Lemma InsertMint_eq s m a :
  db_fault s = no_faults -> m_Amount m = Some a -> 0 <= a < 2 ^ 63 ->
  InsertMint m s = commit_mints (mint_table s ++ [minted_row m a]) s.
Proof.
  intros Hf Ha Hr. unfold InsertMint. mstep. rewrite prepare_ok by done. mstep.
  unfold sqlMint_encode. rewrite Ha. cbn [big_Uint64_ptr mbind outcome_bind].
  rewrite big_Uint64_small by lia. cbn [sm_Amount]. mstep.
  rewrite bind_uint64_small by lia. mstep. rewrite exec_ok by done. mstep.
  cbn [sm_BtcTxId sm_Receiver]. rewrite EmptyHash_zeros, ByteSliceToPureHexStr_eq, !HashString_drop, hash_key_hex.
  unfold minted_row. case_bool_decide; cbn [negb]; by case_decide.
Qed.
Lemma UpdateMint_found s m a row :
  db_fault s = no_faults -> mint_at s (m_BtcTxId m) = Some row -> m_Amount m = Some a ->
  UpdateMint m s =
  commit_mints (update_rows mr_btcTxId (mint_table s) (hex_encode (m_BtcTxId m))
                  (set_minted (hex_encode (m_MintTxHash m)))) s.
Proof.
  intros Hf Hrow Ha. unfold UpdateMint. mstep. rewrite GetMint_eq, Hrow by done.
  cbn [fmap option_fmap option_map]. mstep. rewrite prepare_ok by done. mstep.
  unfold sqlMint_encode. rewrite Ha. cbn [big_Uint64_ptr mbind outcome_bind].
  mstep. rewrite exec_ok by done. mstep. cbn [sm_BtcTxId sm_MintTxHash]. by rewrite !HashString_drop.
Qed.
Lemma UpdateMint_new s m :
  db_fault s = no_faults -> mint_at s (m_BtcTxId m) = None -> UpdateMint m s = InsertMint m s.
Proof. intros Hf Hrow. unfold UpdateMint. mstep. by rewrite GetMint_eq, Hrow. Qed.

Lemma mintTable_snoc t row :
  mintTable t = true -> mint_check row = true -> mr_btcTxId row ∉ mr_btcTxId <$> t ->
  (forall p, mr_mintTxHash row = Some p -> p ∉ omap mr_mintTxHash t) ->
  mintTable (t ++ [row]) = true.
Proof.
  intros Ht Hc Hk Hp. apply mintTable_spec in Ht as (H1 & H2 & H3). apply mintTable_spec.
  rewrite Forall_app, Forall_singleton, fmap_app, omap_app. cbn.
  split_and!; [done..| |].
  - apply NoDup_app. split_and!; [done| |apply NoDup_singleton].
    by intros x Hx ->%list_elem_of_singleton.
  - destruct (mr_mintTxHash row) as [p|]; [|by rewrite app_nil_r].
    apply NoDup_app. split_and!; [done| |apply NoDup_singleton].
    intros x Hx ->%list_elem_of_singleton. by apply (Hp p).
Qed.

.....

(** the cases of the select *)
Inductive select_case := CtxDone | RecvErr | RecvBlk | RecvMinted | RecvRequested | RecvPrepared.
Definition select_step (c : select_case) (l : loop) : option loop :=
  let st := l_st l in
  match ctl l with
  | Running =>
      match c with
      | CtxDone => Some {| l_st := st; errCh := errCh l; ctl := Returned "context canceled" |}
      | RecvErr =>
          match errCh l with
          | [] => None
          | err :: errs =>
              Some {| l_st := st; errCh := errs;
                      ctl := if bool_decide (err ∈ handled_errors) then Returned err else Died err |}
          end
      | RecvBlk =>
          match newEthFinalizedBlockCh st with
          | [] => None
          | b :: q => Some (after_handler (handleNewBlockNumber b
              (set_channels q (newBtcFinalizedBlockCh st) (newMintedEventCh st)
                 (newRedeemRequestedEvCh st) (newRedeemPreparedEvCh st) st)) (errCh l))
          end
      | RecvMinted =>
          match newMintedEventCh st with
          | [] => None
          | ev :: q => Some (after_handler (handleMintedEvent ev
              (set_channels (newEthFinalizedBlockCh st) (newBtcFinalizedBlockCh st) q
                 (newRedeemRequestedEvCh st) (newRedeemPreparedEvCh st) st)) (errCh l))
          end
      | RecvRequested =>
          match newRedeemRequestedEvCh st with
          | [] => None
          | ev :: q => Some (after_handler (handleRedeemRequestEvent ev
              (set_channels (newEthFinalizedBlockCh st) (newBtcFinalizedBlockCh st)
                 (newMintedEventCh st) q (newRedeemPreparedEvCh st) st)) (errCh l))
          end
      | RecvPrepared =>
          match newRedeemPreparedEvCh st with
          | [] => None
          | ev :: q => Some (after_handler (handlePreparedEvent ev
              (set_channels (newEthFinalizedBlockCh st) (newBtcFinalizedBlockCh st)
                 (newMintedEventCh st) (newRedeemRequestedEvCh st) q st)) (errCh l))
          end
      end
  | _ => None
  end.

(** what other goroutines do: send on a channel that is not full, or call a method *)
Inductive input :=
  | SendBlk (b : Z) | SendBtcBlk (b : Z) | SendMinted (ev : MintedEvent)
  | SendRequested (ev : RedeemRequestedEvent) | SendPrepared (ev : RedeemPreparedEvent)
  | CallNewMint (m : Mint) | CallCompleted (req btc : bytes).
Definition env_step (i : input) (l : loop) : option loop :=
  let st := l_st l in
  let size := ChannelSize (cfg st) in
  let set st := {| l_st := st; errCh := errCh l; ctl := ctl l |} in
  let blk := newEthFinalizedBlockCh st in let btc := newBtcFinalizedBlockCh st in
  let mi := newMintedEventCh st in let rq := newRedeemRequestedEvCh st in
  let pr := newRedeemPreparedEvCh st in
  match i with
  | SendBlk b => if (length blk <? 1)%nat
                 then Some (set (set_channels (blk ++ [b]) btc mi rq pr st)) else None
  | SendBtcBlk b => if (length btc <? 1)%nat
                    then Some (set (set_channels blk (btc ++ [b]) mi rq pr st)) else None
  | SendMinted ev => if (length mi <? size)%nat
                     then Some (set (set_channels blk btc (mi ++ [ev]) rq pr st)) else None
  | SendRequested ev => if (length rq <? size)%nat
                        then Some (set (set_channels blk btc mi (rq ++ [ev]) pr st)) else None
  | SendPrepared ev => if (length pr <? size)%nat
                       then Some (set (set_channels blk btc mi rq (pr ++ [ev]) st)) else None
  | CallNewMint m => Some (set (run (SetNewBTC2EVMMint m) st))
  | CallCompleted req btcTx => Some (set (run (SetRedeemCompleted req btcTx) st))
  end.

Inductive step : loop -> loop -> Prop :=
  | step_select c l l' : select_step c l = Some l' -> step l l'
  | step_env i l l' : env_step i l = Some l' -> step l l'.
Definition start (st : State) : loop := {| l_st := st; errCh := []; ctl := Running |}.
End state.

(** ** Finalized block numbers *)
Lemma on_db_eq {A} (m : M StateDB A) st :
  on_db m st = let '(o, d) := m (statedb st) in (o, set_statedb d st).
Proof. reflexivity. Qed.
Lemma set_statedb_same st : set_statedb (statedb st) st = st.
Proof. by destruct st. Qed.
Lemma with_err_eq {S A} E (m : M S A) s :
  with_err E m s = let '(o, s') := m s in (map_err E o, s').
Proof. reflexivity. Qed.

.....

DIRECTIONS FOR THIS TASK: Copy every line of the material in which the word "RecvErr" occurs.

REPLY TO THE EXERCISE:
Inductive select_case := CtxDone | RecvErr | RecvBlk | RecvMinted | RecvRequested | RecvPrepared.
      | RecvErr =>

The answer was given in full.